What Is Terrorism, Anyway?

A terrorism expert says the definition, at least according to federal law, of a terrorist act is far narrower than many believe.

By Jill AmentOctober 3, 2017 6:53 pm

It seems that after each new mass shooting of Americans, people disagree over how to label an act of seemingly random violence. When a mass shooting occurs – perpetrated by someone with no known ties to Islamist extremism – officials appear reluctant to call the incident an act of terrorism. But how could the deadliest shooting in modern American history be anything but an act of domestic terrorism?  

Randall Law, a professor of history at Birmingham-Southern College in Birmingham, Alabama is the author of “Terrorism a History.” The second edition of the book came out about a year ago. He says terrorism has a specific definition in federal law, but that many people want to apply the term more broadly, when discussing mass shootings.

“Terrorism is symbolic violence, in which small fringe groups or even individuals use violence against the few to sway the behavior of the many,” Law says. “And they do so by using violence that has symbolic resonance. Of course, calling something ‘terrorism’ focuses the public on an act of violence that calling it just a ‘crime’ doesn’t. It actually mobilizes resources as well, under the various extensions to the Patriot Act, for instance.”

Beyond rhetorical advantage, Law says being able to call an act of violence terrorism also has legal benefits for those who want to capture of punish the criminal.

“Yes, there are ways to get access to certain types of wiretaps, search warrants, and things of that sort, when it’s identified as terrorism,” he says. “There are not, when it is otherwise just, i hate to say it but, garden variety violence.”

But the legal definition of terrorism is narrow, relative to the kinds of mass attacks the United States has endured in the past few years.

“Terrorism is defined in the U.S. Federal Code, in both its international and domestic variants. It only actually applies penalties, though, for international terrorism,” Law says. “You could say, in part, it’s out of sheer practicality, because if a crime is defined as international terrorism, which can include an act of violence here in the United States carried out by a foreigner, it can also be a statute used against a foreigner acting against an American abroad that can be used to mobilize support internationally. Of course, if somebody engages in domestic terrorism – in so doing they are engaging in murder, rape, arson – which would have… a state statute associated with it. So people can be prosecuted, but they can’t be prosecuted for domestic terrorism per se.”

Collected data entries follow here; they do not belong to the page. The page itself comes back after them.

(* ===== verification/Hmac.v ===== *)
(** * Hmac: message authentication ([src/crypto/csp_hmac.c]) *)

From S2P Require Import Prelude State Monad Sha1.

Definition HMAC_KEY_LENGTH : nat := 16.
Definition CSP_HMAC_LENGTH : Z := 4.

Record hmac_state := mkHmac { hmac_md : csp_sha1_state; hmac_block : list Z (* key[64] *) }.

(** [None] is [CSP_ERR_INVAL]. *)
Definition csp_hmac_init (key : list Z) : option hmac_state :=
  if Nat.ltb (length key) 1 then None else
  let block :=
    if Nat.ltb CSP_SHA1_BLOCKSIZE (length key)
    then csp_sha1_memory key ++ replicate (CSP_SHA1_BLOCKSIZE - CSP_SHA1_DIGESTSIZE) 0
    else key ++ replicate (CSP_SHA1_BLOCKSIZE - length key) 0 in
  let buf := map (fun b => Z.lxor b 0x36) block in
  Some (mkHmac (csp_sha1_process csp_sha1_init buf) block).

Definition csp_hmac_process (h : hmac_state) (data : list Z) : hmac_state :=
  mkHmac (csp_sha1_process (hmac_md h) data) (hmac_block h).

Definition csp_hmac_done (h : hmac_state) : list Z :=
  let isha := csp_sha1_done (hmac_md h) in
  let buf := map (fun b => Z.lxor b 0x5C) (hmac_block h) in
  csp_sha1_done (csp_sha1_process (csp_sha1_process csp_sha1_init buf) isha).

Definition csp_hmac_memory (key data : list Z) : option (list Z) :=
  match csp_hmac_init key with
  | None => None
  | Some h => Some (csp_hmac_done (csp_hmac_process h data))
  end.

Definition csp_hmac_set_key (key : list Z) : M Z :=
  modify (set_hmac_key (take HMAC_KEY_LENGTH (csp_sha1_memory key))) ;; mret CSP_ERR_NONE.

(** The first [CSP_HMAC_LENGTH] bytes of the HMAC of [data] under the node's key. *)
Definition hmac_tag (data : list Z) : M (list Z) :=
  key ← gets hmac_key;
  mac ← of_option (csp_hmac_memory key data);
  mret (take (Z.to_nat CSP_HMAC_LENGTH) mac).

Definition csp_hmac_append (p : nat) (include_header : bool) : M Z :=
  k ← get_pkt p;
  if CSP_BUFFER_SIZE <? pkt_length k + CSP_HMAC_LENGTH then mret CSP_ERR_NOMEM else
  (if include_header : bool then
     data ← read_frame p (frame_length k);
     tag ← hmac_tag data;
     write_mem (frame_buf k) (frame_off k + frame_length k) tag ;;
     mod_pkt p (fun k => set_frame_length (u16 (frame_length k + CSP_HMAC_LENGTH))
                           (set_pkt_length (u16 (pkt_length k + CSP_HMAC_LENGTH)) k))
   else
     data ← read_mem p 0 (pkt_length k);
     tag ← hmac_tag data;
     write_mem p (pkt_length k) tag ;;
     mod_pkt p (fun k => set_pkt_length (u16 (pkt_length k + CSP_HMAC_LENGTH)) k)) ;;
  mret CSP_ERR_NONE.

Definition csp_hmac_verify (p : nat) (include_header : bool) : M Z :=
  k ← get_pkt p;
  if pkt_length k <? CSP_HMAC_LENGTH then mret CSP_ERR_HMAC else
  if include_header : bool then
    data ← read_frame p (frame_length k - CSP_HMAC_LENGTH);
    tag ← hmac_tag data;
    got ← read_mem (frame_buf k) (frame_off k + frame_length k - CSP_HMAC_LENGTH) CSP_HMAC_LENGTH;
    if bool_decide (got = tag) then
      mod_pkt p (fun k => set_frame_length (u16 (frame_length k - CSP_HMAC_LENGTH)) k) ;;
      mret CSP_ERR_NONE
    else mret CSP_ERR_HMAC
  else
    data ← read_mem p 0 (pkt_length k - CSP_HMAC_LENGTH);
    tag ← hmac_tag data;
    got ← read_mem p (pkt_length k - CSP_HMAC_LENGTH) CSP_HMAC_LENGTH;
    if bool_decide (got = tag) then
      mod_pkt p (fun k => set_pkt_length (u16 (pkt_length k - CSP_HMAC_LENGTH)) k) ;;
      mret CSP_ERR_NONE
    else mret CSP_ERR_HMAC.

(** ** The construction of RFC 2104 *)

(** The key as one block: hashed when too long, padded with zeros. *)
Definition hmac_key_block (key : list Z) : list Z :=
  let k := if Nat.ltb 64 (length key) then sha1_spec key else key in
  k ++ replicate (64 - length k) 0.

Definition hmac_spec (key data : list Z) : list Z :=
  let pad c := map (fun b => Z.lxor b c) (hmac_key_block key) in
  sha1_spec (pad 0x5C ++ sha1_spec (pad 0x36 ++ data)).

#[local] Opaque sha1_spec csp_sha1_process csp_sha1_done.

Lemma hmac_memory_spec key data :
  csp_hmac_memory key data = if Nat.ltb (length key) 1 then None else Some (hmac_spec key data).
Proof.
  unfold csp_hmac_memory, csp_hmac_init. destruct (Nat.ltb (length key) 1); [done|].
  unfold csp_hmac_process, csp_hmac_done, hmac_spec, csp_sha1_memory. cbn [hmac_md hmac_block].
  rewrite !process_two_done, process_init_done.
  assert (Hb : (if Nat.ltb CSP_SHA1_BLOCKSIZE (length key)
                then sha1_spec key ++ replicate (CSP_SHA1_BLOCKSIZE - CSP_SHA1_DIGESTSIZE) 0
                else key ++ replicate (CSP_SHA1_BLOCKSIZE - length key) 0) = hmac_key_block key).
  { unfold hmac_key_block, CSP_SHA1_BLOCKSIZE, CSP_SHA1_DIGESTSIZE.
    destruct (Nat.ltb 64 (length key)); [by rewrite length_sha1_spec|done]. }
  by rewrite Hb.
Qed.

(** The tag put on a packet. *)
Definition hmac_wire (key data : list Z) : list Z := take 4 (hmac_spec key data).

Lemma length_hmac_wire key data : zlen (hmac_wire key data) = 4.
Proof. unfold hmac_wire, hmac_spec. rewrite length_take, length_sha1_spec. done. Qed.

Lemma hmac_tag_run data s : hmac_key s <> [] -> hmac_tag data s = Ret (hmac_wire (hmac_key s) data) s.
Proof.
  intros Hk. unfold hmac_tag. rewrite (bind_ret _ _ _ (hmac_key s) s) by done. rewrite hmac_memory_spec.
  destruct (hmac_key s); [done|]. simpl length. done.
Qed.

#[local] Opaque hmac_wire.

(** ** Runs on a packet *)

(** The bytes the tag covers: the frame or the data. *)
Definition tag_off (inc : bool) (k : csp_packet) : Z := if inc then frame_off k else 0.
Definition tag_len (inc : bool) (k : csp_packet) : Z := if inc then frame_length k else pkt_length k.

(** The packet with the tag, in the memory [m], and after the tag is removed
    again. *)
Definition tagged (inc : bool) (m : list Z) (k : csp_packet) : csp_packet :=
  let k1 := set_pkt_length (u16 (pkt_length k + 4)) (set_pkt_mem m k) in
  if inc then set_frame_length (u16 (frame_length k + 4)) k1 else k1.

Definition untagged (inc : bool) (k : csp_packet) : csp_packet :=
  if inc then set_frame_length (u16 (frame_length k - 4)) k else set_pkt_length (u16 (pkt_length k - 4)) k.

(** A frame that starts in the packet itself. *)
Definition own_frame (p : nat) (inc : bool) (k : csp_packet) : Prop := inc = true -> frame_buf k = p.

Lemma read_covered inc p k s n data : pkt_at p s = Some k -> own_frame p inc k ->
  mem_read (pkt_mem k) (CSP_PACKET_PADDING_BYTES + tag_off inc k) n = Some data ->
  (if inc then read_frame p n else read_mem p 0 n) s = Ret data s.
Proof.
  intros Hk Hf Hr. destruct inc; [|by eapply read_mem_at]. unfold read_frame.
  rewrite (bind_ret _ _ _ _ _ (get_pkt_at _ _ _ Hk)), (Hf eq_refl). by eapply read_mem_at.
Qed.

Lemma hmac_append_run inc p k s data m : pkt_at p s = Some k -> hmac_key s <> [] -> own_frame p inc k ->
  pkt_length k + 4 <= CSP_BUFFER_SIZE ->
  mem_read (pkt_mem k) (CSP_PACKET_PADDING_BYTES + tag_off inc k) (tag_len inc k) = Some data ->
  mem_write (pkt_mem k) (CSP_PACKET_PADDING_BYTES + (tag_off inc k + tag_len inc k)) (hmac_wire (hmac_key s) data) = Some m ->
  csp_hmac_append p inc s = Ret CSP_ERR_NONE (put_pkt p (tagged inc m k) s).
Proof.
  intros Hk Hkey Hf Hl Hr Hw. unfold csp_hmac_append, CSP_HMAC_LENGTH.
  erewrite bind_ret by (eapply get_pkt_at; exact Hk). rewrite (proj2 (Z.ltb_ge _ _)) by done.
  erewrite bind_ret; [reflexivity|]. pose proof (read_covered inc p k s _ _ Hk Hf Hr) as Hc.
  destruct inc; cbn [tag_off tag_len] in *; (erewrite bind_ret by exact Hc);
    (erewrite bind_ret by (by apply hmac_tag_run)); [rewrite (Hf eq_refl)|rewrite Z.add_0_l in Hw];
    (erewrite bind_ret by (eapply write_mem_at; [exact Hk|exact Hw]));
    (erewrite mod_pkt_at by (eapply pkt_at_put; exact Hk)); by rewrite put_pkt_put.
Qed.

Lemma hmac_verify_run inc p k s data tail : pkt_at p s = Some k -> hmac_key s <> [] -> own_frame p inc k -> 4 <= pkt_length k ->
  mem_read (pkt_mem k) (CSP_PACKET_PADDING_BYTES + tag_off inc k) (tag_len inc k - 4) = Some data ->
  mem_read (pkt_mem k) (CSP_PACKET_PADDING_BYTES + (tag_off inc k + (tag_len inc k - 4))) 4 = Some tail ->
  csp_hmac_verify p inc s =
    if bool_decide (tail = hmac_wire (hmac_key s) data)
    then Ret CSP_ERR_NONE (put_pkt p (untagged inc k) s) else Ret CSP_ERR_HMAC s.
Proof.
  intros Hk Hkey Hf Hl Hr Ht. unfold csp_hmac_verify, CSP_HMAC_LENGTH.
  erewrite bind_ret by (eapply get_pkt_at; exact Hk). rewrite (proj2 (Z.ltb_ge _ _)) by done.
  pose proof (read_covered inc p k s _ _ Hk Hf Hr) as Hc.
  destruct inc; cbn [tag_off tag_len] in *; (erewrite bind_ret by exact Hc);
    (erewrite bind_ret by (by apply hmac_tag_run)); [rewrite (Hf eq_refl), <- Z.add_sub_assoc|rewrite Z.add_0_l in Ht];
    (erewrite bind_ret by (eapply read_mem_at; [exact Hk|exact Ht]));
    (destruct (bool_decide _); [|done]); by erewrite bind_ret by (eapply mod_pkt_at; exact Hk).
Qed.

(** ** Properties *)

(** C36. [csp_hmac_memory] is HMAC-SHA1 of RFC 2104: two nested hashes with the
    padded key; only an empty key is refused. *)
Theorem hmac_is_rfc2104 key data :
  csp_hmac_memory key data = if Nat.ltb (length key) 1 then None else Some (hmac_spec key data).
Proof. apply hmac_memory_spec. Qed.

(** C35. The authentication round trip, over the data or with [include_header]
    over the whole frame.  On a packet with room for the four bytes of the tag
    (behind its data, and behind its frame when that is covered),
    [csp_hmac_append] succeeds, and [csp_hmac_verify] accepts the result exactly
    when the receiver's tag over the same bytes, under its own key, is the same;
    the bytes covered are as before.  Over the data, verification restores the
    length; over the frame it restores the length of the frame only, and the
    length of the packet stays 4 too large. *)
Theorem hmac_append_verify inc p k s key' :
  pkt_at p s = Some k -> zlen (pkt_mem k) = CSP_PACKET_PADDING_BYTES + CSP_BUFFER_SIZE ->
  0 <= pkt_length k -> pkt_length k + 4 <= CSP_BUFFER_SIZE -> hmac_key s <> [] -> key' <> [] -> own_frame p inc k ->
  - CSP_PACKET_PADDING_BYTES <= tag_off inc k -> 0 <= tag_len inc k -> tag_off inc k + tag_len inc k + 4 <= CSP_BUFFER_SIZE ->
  let covered k' := mem_read (pkt_mem k') (CSP_PACKET_PADDING_BYTES + tag_off inc k) (tag_len inc k) in
  exists k1 data, csp_hmac_append p inc s = Ret CSP_ERR_NONE (put_pkt p k1 s) /\
    covered k = Some data /\ covered k1 = Some data /\
    pkt_length k1 = pkt_length k + 4 /\ tag_len inc k1 = tag_len inc k + 4 /\
    csp_hmac_verify p inc (set_hmac_key key' (put_pkt p k1 s)) =
      if bool_decide (hmac_wire (hmac_key s) data = hmac_wire key' data)
      then Ret CSP_ERR_NONE (set_hmac_key key' (put_pkt p
        (if inc then set_frame_length (frame_length k) k1 else set_pkt_length (pkt_length k) k1) s))
      else Ret CSP_ERR_HMAC (set_hmac_key key' (put_pkt p k1 s)).
Proof.
  unfold CSP_PACKET_PADDING_BYTES, CSP_BUFFER_SIZE. intros Hk Hm Hl Hf Hkey Hkey' Hown Ho Hn Hfit. cbv zeta.
  destruct (mem_read_ok (pkt_mem k) (8 + tag_off inc k) (tag_len inc k)) as [data Hd]; [lia..|].
  pose proof (length_hmac_wire (hmac_key s) data) as Hc.
  destruct (mem_write_ok (pkt_mem k) (8 + (tag_off inc k + tag_len inc k)) (hmac_wire (hmac_key s) data)) as [m Hw]; [lia..|].
  assert (Hd1 : mem_read m (8 + tag_off inc k) (tag_len inc k) = Some data)
    by (rewrite (mem_read_write_before _ _ _ _ _ _ Hw); [done|lia..]).
  set (k1 := tagged inc m k). assert (Em : pkt_mem k1 = m) by (by destruct inc).
  assert (El : pkt_length k1 = pkt_length k + 4) by (destruct inc; cbn; apply u16_small; lia).
  assert (Eo : tag_off inc k1 = tag_off inc k) by (by destruct inc).
  assert (Et : tag_len inc k1 = tag_len inc k + 4) by (destruct inc; cbn in *; apply u16_small; lia).
  exists k1, data. rewrite Em. split_and!; [by apply (hmac_append_run inc p k s data)|done..|]. set (s1 := set_hmac_key key' _).
  rewrite (hmac_verify_run inc p k1 s1 data (hmac_wire (hmac_key s) data)); rewrite ?Eo, ?Et, ?Z.add_simpl_r, ?Em.
  - change (hmac_key s1) with key'. destruct (bool_decide _); [|done].
    change (put_pkt p ?a s1) with (set_hmac_key key' (put_pkt p a (put_pkt p k1 s))). rewrite put_pkt_put. unfold untagged.
    destruct inc; cbn [tag_len] in *; by rewrite ?Et, ?El, Z.add_simpl_r, u16_small by lia.
  - change (pkt_at p (put_pkt p k1 s) = Some k1). by eapply pkt_at_put.
  - done.
  - intros Ei. rewrite <- (Hown Ei). by destruct inc.
  - lia.
  - done.
  - rewrite <- Hc. by eapply mem_read_write.
Qed.

Lemma hmac_append_verify_witness :
  let k := set_pkt_length 5 blank_packet in
  exists k1, csp_hmac_append 0 false (put_pkt 0 k boot) = Ret CSP_ERR_NONE (put_pkt 0 k1 (put_pkt 0 k boot)) /\
    pkt_length k1 = 9.
Proof.
  destruct (hmac_append_verify false 0 (set_pkt_length 5 blank_packet) (put_pkt 0 (set_pkt_length 5 blank_packet) boot) [1])
    as (k1 & data & H1 & _ & _ & H2 & _).
  - reflexivity.
  - reflexivity.
  - change (0 <= 5). lia.
  - change (5 + 4 <= 256). lia.
  - discriminate.
  - discriminate.
  - intros E. discriminate E.
  - change (-8 <= 0). lia.
  - change (0 <= 5). lia.
  - change (0 + 5 + 4 <= 256). lia.
  - exists k1. split; [exact H1|exact H2].
Defined.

Law says acts committed by domestic hate groups or avowed racists are not legally defined as terrorism.

“By federal statute, it is not legally correct to call Aryan Nations, the Ku Klux Klan, Dylann Roof, who carried out the Charleston massacre a few years ago – legally speaking he was not a domestic terrorist. Although, I and other scholars would say he is one of the clearest exemplars we’ve had in recent memory of someone acting through terrorism. He, of course, was prosecuted and is in jail, but not as a domestic terrorist.”